## To do
In the entries below, find the line with "[2^-1074] seconds, and" and print exactly every line from there up to and including the line with "let r := (a mod 2 ^ e)%Z in", with no other lines.

═════ Data supplied

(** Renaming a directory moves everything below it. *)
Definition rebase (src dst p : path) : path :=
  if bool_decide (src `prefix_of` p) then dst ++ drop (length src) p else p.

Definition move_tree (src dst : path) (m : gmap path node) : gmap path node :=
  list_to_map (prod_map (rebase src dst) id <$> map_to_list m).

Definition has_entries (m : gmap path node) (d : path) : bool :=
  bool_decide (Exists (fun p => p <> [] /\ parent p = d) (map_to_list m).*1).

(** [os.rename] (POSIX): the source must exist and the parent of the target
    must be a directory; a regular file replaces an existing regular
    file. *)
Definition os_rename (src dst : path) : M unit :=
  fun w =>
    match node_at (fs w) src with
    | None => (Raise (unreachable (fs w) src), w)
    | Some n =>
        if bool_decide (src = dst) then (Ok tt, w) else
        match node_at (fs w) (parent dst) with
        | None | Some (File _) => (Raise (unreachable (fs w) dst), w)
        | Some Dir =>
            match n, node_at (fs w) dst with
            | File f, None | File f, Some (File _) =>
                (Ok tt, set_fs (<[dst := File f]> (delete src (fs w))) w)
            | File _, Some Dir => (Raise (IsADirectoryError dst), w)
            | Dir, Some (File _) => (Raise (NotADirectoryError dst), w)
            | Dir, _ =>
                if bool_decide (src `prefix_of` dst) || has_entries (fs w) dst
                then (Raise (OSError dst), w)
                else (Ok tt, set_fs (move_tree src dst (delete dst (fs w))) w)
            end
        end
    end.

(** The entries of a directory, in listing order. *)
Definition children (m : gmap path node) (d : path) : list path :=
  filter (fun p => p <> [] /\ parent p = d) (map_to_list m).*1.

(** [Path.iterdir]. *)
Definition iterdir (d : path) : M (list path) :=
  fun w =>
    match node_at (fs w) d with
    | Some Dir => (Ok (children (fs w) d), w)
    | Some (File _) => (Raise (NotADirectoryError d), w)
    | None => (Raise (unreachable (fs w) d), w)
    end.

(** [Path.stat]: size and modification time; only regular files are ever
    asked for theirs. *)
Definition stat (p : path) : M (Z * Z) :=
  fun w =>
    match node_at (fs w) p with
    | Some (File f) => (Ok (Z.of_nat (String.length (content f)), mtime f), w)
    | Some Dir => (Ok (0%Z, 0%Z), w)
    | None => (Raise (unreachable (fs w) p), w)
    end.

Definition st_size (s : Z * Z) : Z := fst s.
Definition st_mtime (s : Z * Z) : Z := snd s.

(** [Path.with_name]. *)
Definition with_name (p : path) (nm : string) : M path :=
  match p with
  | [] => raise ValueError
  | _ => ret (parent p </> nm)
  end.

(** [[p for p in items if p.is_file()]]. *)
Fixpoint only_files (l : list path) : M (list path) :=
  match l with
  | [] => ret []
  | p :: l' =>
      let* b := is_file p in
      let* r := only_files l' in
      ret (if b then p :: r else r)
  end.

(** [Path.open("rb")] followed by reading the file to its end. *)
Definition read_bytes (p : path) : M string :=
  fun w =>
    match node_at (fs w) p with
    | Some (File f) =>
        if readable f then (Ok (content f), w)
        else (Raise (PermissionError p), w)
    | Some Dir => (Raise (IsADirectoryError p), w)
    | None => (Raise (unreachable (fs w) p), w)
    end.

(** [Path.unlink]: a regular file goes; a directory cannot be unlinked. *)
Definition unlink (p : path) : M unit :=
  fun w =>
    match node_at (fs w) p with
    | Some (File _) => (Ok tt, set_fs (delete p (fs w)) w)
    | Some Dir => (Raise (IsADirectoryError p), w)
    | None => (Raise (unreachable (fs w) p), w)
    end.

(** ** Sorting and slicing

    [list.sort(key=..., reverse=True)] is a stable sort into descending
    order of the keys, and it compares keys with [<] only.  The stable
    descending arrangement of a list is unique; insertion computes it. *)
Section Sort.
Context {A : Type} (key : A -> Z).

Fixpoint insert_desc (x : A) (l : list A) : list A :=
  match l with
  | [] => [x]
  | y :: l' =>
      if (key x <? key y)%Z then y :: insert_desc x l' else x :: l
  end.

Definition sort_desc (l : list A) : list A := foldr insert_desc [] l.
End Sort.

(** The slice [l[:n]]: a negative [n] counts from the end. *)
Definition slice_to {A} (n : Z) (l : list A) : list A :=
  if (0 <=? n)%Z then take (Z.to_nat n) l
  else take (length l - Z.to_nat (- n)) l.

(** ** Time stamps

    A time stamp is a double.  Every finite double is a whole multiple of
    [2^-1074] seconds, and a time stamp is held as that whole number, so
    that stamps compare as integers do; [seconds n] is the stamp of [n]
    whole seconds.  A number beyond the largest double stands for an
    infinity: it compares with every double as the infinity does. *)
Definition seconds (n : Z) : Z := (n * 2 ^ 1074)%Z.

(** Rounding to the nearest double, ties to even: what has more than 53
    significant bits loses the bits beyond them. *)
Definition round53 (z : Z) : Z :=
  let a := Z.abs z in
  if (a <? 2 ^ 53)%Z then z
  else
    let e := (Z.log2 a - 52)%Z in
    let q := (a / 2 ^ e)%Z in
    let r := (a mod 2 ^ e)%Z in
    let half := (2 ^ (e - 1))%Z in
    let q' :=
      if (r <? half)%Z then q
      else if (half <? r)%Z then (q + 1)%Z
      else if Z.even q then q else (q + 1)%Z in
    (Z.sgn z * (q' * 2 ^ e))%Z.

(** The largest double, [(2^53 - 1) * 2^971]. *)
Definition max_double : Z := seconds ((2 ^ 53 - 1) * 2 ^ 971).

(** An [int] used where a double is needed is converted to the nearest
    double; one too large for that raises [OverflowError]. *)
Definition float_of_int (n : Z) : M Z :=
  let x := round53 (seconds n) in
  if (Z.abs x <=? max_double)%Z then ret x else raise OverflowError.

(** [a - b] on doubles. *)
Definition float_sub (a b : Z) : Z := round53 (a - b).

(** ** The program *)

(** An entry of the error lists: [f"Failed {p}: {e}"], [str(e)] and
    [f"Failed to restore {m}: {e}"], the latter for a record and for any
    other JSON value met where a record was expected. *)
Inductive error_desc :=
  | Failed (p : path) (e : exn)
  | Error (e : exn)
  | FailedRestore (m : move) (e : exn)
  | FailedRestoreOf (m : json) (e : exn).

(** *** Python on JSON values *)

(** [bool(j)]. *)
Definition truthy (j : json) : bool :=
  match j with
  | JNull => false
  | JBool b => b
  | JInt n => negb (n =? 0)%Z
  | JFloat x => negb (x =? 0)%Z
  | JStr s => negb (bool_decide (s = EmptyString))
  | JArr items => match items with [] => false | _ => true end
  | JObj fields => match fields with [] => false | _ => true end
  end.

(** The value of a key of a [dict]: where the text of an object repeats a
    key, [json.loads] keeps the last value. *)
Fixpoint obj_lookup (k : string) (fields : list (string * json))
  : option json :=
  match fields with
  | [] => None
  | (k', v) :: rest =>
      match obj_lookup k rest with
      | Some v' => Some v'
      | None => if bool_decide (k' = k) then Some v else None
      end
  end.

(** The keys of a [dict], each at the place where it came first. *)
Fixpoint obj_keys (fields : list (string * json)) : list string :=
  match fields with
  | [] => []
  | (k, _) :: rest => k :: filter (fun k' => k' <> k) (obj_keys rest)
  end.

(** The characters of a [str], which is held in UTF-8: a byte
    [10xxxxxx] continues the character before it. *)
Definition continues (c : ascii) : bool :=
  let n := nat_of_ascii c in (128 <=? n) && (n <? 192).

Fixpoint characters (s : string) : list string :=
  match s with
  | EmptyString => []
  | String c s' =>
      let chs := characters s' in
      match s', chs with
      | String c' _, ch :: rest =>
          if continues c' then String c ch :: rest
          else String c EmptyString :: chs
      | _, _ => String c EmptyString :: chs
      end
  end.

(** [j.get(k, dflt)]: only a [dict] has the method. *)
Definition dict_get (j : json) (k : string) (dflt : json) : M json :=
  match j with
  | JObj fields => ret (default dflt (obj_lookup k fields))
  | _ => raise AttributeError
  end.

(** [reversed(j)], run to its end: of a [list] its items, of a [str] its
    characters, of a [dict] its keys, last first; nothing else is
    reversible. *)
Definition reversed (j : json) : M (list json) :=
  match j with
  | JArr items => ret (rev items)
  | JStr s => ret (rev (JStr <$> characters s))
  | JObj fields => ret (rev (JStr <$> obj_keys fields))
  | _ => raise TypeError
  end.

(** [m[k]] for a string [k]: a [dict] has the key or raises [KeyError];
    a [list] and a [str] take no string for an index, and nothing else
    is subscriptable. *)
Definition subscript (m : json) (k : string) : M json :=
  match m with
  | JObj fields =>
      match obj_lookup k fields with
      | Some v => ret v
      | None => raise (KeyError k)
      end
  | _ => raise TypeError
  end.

══════════

## Response below
    [2^-1074] seconds, and a time stamp is held as that whole number, so
    that stamps compare as integers do; [seconds n] is the stamp of [n]
    whole seconds.  A number beyond the largest double stands for an
    infinity: it compares with every double as the infinity does. *)
Definition seconds (n : Z) : Z := (n * 2 ^ 1074)%Z.

(** Rounding to the nearest double, ties to even: what has more than 53
    significant bits loses the bits beyond them. *)
Definition round53 (z : Z) : Z :=
  let a := Z.abs z in
  if (a <? 2 ^ 53)%Z then z
  else
    let e := (Z.log2 a - 52)%Z in
    let q := (a / 2 ^ e)%Z in
    let r := (a mod 2 ^ e)%Z in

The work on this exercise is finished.